Testing for pregnancy is common clinical practice when women are admitted to the emergency department (ED). Pregnancy is often the clinical cause of the symptoms at presentation, and can also be a risk factor for other serious disorders, including urinary tract infection and venous thromboembolism (VTE) [1,2].

When a woman presents with symptoms such as severe abdominal pain or swelling of the legs or has trauma requiring radiography, a fast and accurate pregnancy test can provide critical information for further treatment and management of the patient’s disorder.

A quantitative blood test measuring beta human chorionic gonadotropin (ßhCG), performed at the point-of-care, can rapidly deliver accurate results for this purpose [3].

ßhCG - an effective biomarker for pregnancy

ßhCG is a hormone produced by the placenta during pregnancy. It induces estrogen and progesterone production while suppressing the maternal immune system to sustain the growing fetus [4, 5].
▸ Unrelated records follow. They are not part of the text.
(** ** Concrete runs *)

Lemma remapSimUtilsObject_renames_udid_witness :
  JsObject.wf_obj sim_descriptor
  /\ JsObject.get sim_descriptor "id" = None
  /\ remapSimUtilsObject (VObj sim_descriptor)
     = VObj [("id", VStr "ABCD-1"); ("name", VStr "iPhone-Test"); ("os", VStr "17.0")].
Proof.
  assert (Hwf : JsObject.wf_obj sim_descriptor).
  { unfold JsObject.wf_obj, sim_descriptor. simpl.
    repeat constructor; simpl; intuition discriminate. }
  split; [exact Hwf|]. split; [reflexivity|].
  exact (proj1 (remapSimUtilsObject_renames_udid Hwf eq_refl)).
Defined.

(** C9, a descriptor the wording fails on: with a property [id] before the
    property [udid], both are assigned to the key [id] and the value of the
    later one stays, so the value the descriptor had under [id] is lost. *)
Lemma remapSimUtilsObject_drops_own_id :
  remapSimUtilsObject (VObj [("id", VStr "SIM-1"); ("udid", VStr "ABCD-1")])
  = VObj [("id", VStr "ABCD-1")]
  /\ ~ remap_keeps_other_properties.
Proof.
  split; [reflexivity|].
  intros H.
  specialize (H [("id", VStr "SIM-1"); ("udid", VStr "ABCD-1")] "id" (VStr "SIM-1")).
  assert (Hwf : JsObject.wf_obj [("id", VStr "SIM-1"); ("udid", VStr "ABCD-1")]).
  { unfold JsObject.wf_obj. simpl. repeat constructor; simpl; intuition discriminate. }
  specialize (H Hwf ltac:(discriminate) eq_refl).
  discriminate H.
Qed.

(** C7, a device the wording fails on: the device is booted and no app was
    launched on it, and [terminate] calls the backend and completes. *)
Lemma terminate_delegates_when_not_Running :
  lifecycle (trace booted) (VStr "ABCD-1") = Booted
  /\ result (terminate reliable (VStr "ABCD-1") (VStr "com.example.app")) booted
     = Ok VUndefined
  /\ sim_calls (trace (after (terminate reliable (VStr "ABCD-1") (VStr "com.example.app"))
                             booted))
     = sim_calls (trace booted)
       ++ [(Terminate, [VStr "ABCD-1"; VStr "com.example.app"], Ok VUndefined)]
  /\ ~ terminate_rejects_unless_Running.
Proof.
  repeat split.
  intros H.
  destruct (H unit reliable booted (VStr "ABCD-1") (VStr "com.example.app"))
    as [[e He] _]; [discriminate|].
  discriminate He.
Qed.

(** C5 on a backend without devices: the capability enumerates, creates
    nothing and returns the empty array. *)
Example createDeviceWithProperties_no_match :
  let create := createDeviceWithProperties (constructor_deviceRegistry reliable) in
  let query := VObj [("name", VStr "iPhone-Test"); ("os", VStr "17.0")] in
  result (create query) fresh = Ok (VArr [])
  /\ trace (after (create query) fresh)
     = [SimCall GetDevicesWithProperties [query] (Ok (VArr []))].
Proof. split; reflexivity. Qed.

(** The scenario of the spec: acquire, install, launch, clean up. *)
Example end_to_end_scenario :
  let d := VStr "ABCD-1" in
  let app := VStr "com.example.app" in
  let w1 := after (installApp reliable d (VStr "/path/App.app")) booted in
  let w2 := after (launchApp reliable d app (VArr [])) w1 in
  let w3 := after (cleanup reliable d app) w2 in
  result (acquireFreeDevice reliable (VStr "iPhone-Test")) fresh = Ok d
  /\ owned booted = [d]
  /\ result (launchApp reliable d app (VArr [])) w1 = Ok (VNum 1234)
  /\ events (trace w3)
     = [("bootDevice", bootDevice_payload (VBool true) d);
        ("beforeLaunchApp", beforeLaunchApp_payload app d (VArr []));
        ("launchApp", launchApp_payload app d (VArr []) (VNum 1234))]
  /\ lifecycle (trace w2) d = Running
  /\ owned w3 = [].
Proof. repeat split. Qed.

(** ** Sessions *)

Section SessionProperties.

Variable B : Type.
Variable C : Collaborators B.

Ltac ask_backend :=
  repeat match goal with
         | |- context [applesimutils C ?m ?args ?b] =>
             let r := fresh "r" in
             let b' := fresh "b" in
             destruct (applesimutils C m args b) as [[r|r] b']; simpl
         | |- context [acquireDevice C ?n ?o ?b] =>
             let r := fresh "r" in
             let o' := fresh "o" in
             let b' := fresh "b" in
             destruct (acquireDevice C n o b) as [[[r|r] o'] b']; simpl
         | |- context [IosDriver_cleanup C ?d ?x ?b] =>
             let r := fresh "r" in
             let b' := fresh "b" in
             destruct (IosDriver_cleanup C d x b) as [[r|r] b']; simpl
         | |- context [truthy ?v] =>
             destruct (truthy v); simpl
         end.

Ltac run_call :=
  unfold invoke, after, result, constructor_deviceRegistry, _createDeviceWithProperties,
    _getDevicesWithProperties, this_method, _createDeviceWithProperties_2,
    _getDevicesWithProperties_1, acquireFreeDevice, cleanup, boot, installApp,
    uninstallApp, launchApp, terminate, sendToHome, shutdown, setLocation,
    setPermissions, resetContentAndSettings, getLogsPaths, array_map,
    bind, sim, emit, registry_acquireDevice, registry_freeDevice, super_cleanup,
    log_error, ret, throw, record;
  simpl.

Lemma invoke_trace (c : Call) (w : World B) :
  exists acts, trace (after (invoke C c) w) = trace w ++ acts /\ call_trace c acts.
Proof.
  destruct c.
  - (* acquireFreeDevice *)
    run_call.
    destruct (acquireDevice C name (owned w) (ext w)) as [[[id|e] o] b]; simpl.
    + destruct (truthy id) eqn:Hid; simpl.
      * destruct (applesimutils C Boot [id] b) as [[cb|e] b'] eqn:Hb; simpl.
        -- exists (acquireFreeDevice_acts name (Ok id) (Ok cb)).
           split; [|constructor].
           unfold acquireFreeDevice_acts. simpl. rewrite Hid.
           now rewrite <- !app_assoc.
        -- exists (acquireFreeDevice_acts name (Ok id) (Err e)).
           split; [|constructor].
           unfold acquireFreeDevice_acts. simpl. rewrite Hid.
           now rewrite <- !app_assoc.
      * exists (acquireFreeDevice_acts name (Ok id) (Ok VUndefined)).
        split; [|constructor].
        unfold acquireFreeDevice_acts. simpl. rewrite Hid.
        now rewrite <- !app_assoc.
    + exists (acquireFreeDevice_acts name (Err e) (Ok VUndefined)).
      split; [reflexivity | constructor].
  - (* cleanup *)
    run_call.
    destruct (IosDriver_cleanup C deviceId bundleId (ext w)) as [[v|e] b]; simpl;
      eexists; (split; [|apply trace_cleanup]); now rewrite <- !app_assoc.
  - (* boot *)
    run_call.
    destruct (applesimutils C Boot [deviceId] (ext w)) as [[cb|e] b]; simpl.
    + exists (boot_acts deviceId (Ok cb)). split; [|constructor].
      now rewrite <- !app_assoc.
    + exists (boot_acts deviceId (Err e)). split; [reflexivity | constructor].
  - run_call. ask_backend;
      (eexists; split; [reflexivity | now apply trace_delegation]).
  - run_call. ask_backend;
      (eexists; split; [reflexivity | now apply trace_delegation]).
  - (* launchApp *)
    run_call.
    destruct (applesimutils C Launch [deviceId; bundleId; launchArgs] (ext w))
      as [[pid|e] b]; simpl.
    + exists (launchApp_acts deviceId bundleId launchArgs (Ok pid)).
      split; [|constructor]. now rewrite <- !app_assoc.
    + exists (launchApp_acts deviceId bundleId launchArgs (Err e)).
      split; [|constructor]. now rewrite <- !app_assoc.
  - run_call. ask_backend;
      (eexists; split; [reflexivity | now apply trace_delegation]).
  - run_call. ask_backend;
      (eexists; split; [reflexivity | now apply trace_delegation]).
  - (* shutdown *)
    run_call.
    destruct (applesimutils C Shutdown [deviceId] (ext w)) as [[v|e] b]; simpl.
    + exists (shutdown_acts deviceId (Ok v)). split; [|constructor].
      now rewrite <- !app_assoc.
    + exists (shutdown_acts deviceId (Err e)). split; [reflexivity | constructor].
  - run_call. ask_backend;
      (eexists; split; [reflexivity | now apply trace_delegation]).
  - run_call. ask_backend;
      (eexists; split; [reflexivity | now apply trace_delegation]).
  - (* resetContentAndSettings *)
    destruct (reset_runs C w deviceId) as (acts & r & w' & H & Hcase).
    apply runs_result in H as (_ & _ & Ht).
    exists acts. split; [exact Ht|].
    destruct Hcase.
    + apply (trace_reset deviceId (Err e) (Ok VUndefined) (Ok VUndefined)).
    + apply (trace_reset deviceId (Ok v) (Err e) (Ok VUndefined)).
    + apply (trace_reset deviceId (Ok v) (Ok v') (Err e)).
    + apply (trace_reset deviceId (Ok v) (Ok v') (Ok coldBoot)).
  - run_call. ask_backend;
      (eexists; split; [reflexivity | now apply trace_delegation]).
  - change (invoke C (CallCreateDeviceWithProperties properties))
      with (_createDeviceWithProperties_2 C properties).
    run_call.
    destruct (applesimutils C GetDevicesWithProperties [properties] (ext w))
      as [[v|e] b]; simpl;
      [destruct v; simpl|];
      (eexists; split; [reflexivity | now apply trace_delegation]).
  - change (invoke C (CallGetDevicesWithProperties properties))
      with (_getDevicesWithProperties_1 C properties).
    run_call.
    destruct (applesimutils C GetDevicesWithProperties [properties] (ext w))
      as [[v|e] b]; simpl;
      [destruct v; simpl|];
      (eexists; split; [reflexivity | now apply trace_delegation]).
Qed.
Most pregnancy tests measure ßhCG levels, which rise quickly in the first few weeks of pregnancy. ßhCG can be detected in blood and urine samples but is typically more concentrated in blood. Pregnancy blood tests can detect ßhCG about 11 days after conception, several days earlier than standard urine tests [6].

Pregnancy blood tests are also more sensitive than typical urine dipstick tests, providing quantitative results to support clinical evaluation [3].

Implications of pregnancy for clinical management

Pregnancy may significantly affect the management of a patient’s disorder. This is particularly the case with common comorbidities – such as VTE, asthma, diabetes, hypertension, and various types of infections – where pregnancy has implications for the dosage and usage of certain antibiotics, anticoagulation and other treatments [7].

Pregnancy is also an indication to minimise unnecessary radiographic treatments, such as X-rays, which could potentially harm the developing foetus. General guidance recommends that a pregnancy test should be considered prior to radiography if a patient’s period is overdue [8].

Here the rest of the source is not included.